The records follow. Filter them to the lines that hold "subst".

━━━━━ Information provided

#[export] Instance fifo_outputs : BackendOutputs FIFO_OPS fifo_contents_ok.
Proof.
  constructor; cbn [FIFO_OPS op_get_link_state op_send op_receive op_send_time_code
    op_receive_time_code].
  - intros f out H. split; [done|]. intros _. apply H.
  - intros f p t Hf Hp Hb. unfold fifo_send. repeat (case_if; [done|]).
    destruct Hf as (Hs & Hpk & Htc). split; [done|]. split; [|done].
    apply Forall_app. split; [done|]. constructor; [|done]. cbn.
    unfold tx_packet_ok in Hp. split_andb. split; [|done].
    unfold packet_payload. by apply bytes_ok_read.
  - intros f p t Hf Hp Hb. unfold fifo_receive.
    case_if; [done|]. destruct Hf as (Hs & Hpk & Htc).
    destruct (f_packets f) as [|[bs term] rest] eqn:Ef; [by rewrite <- Ef in Hpk|].
    inversion Hpk as [|? ? [Hbs Hterm] Hrest]; subst. cbn [fst snd] in *. cbn zeta.
    case_if; cbn [set_packet_shape pkt_capacity] in E0.
    + unfold fifo_contents_ok. rewrite Ef. done.
    + split; [done|]. cbn [set_packet_bytes set_packet_shape pkt_data pkt_length].
      unfold rx_packet_ok in Hp. split_andb.
      destruct (pkt_data p) as [m|]; cbn in *.
      * rewrite length_mem_write. split; [by apply bytes_ok_write|]. split; [lia|]. split; [lia|done].
      * split; [done|]. split; [done|]. split; [lia|done].
  - intros f tc t Hf Hv H0. unfold fifo_send_time_code. repeat (case_if; [done|]).
    destruct Hf as (Hs & Hpk & Htc). split; [done|]. split; [done|].
    apply Forall_app. split; [done|]. constructor; [|done].
    unfold valid_time_code in Hv. split_andb. lia.
  - intros f out t Hf. unfold fifo_receive_time_code.
    case_if; [done|]. destruct Hf as (Hs & Hpk & Htc).
    destruct (f_time_codes f) as [|tc rest] eqn:Ef; [by rewrite <- Ef in Htc|].
    inversion Htc as [|? ? [Ht Hc] Hrest]; subst. split; [done|]. lia.
Qed.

━━━━━━━━━━

- _Task solution_
    inversion Hpk as [|? ? [Hbs Hterm] Hrest]; subst. cbn [fst snd] in *. cbn zeta.
    inversion Htc as [|? ? [Ht Hc] Hrest]; subst. split; [done|]. lia.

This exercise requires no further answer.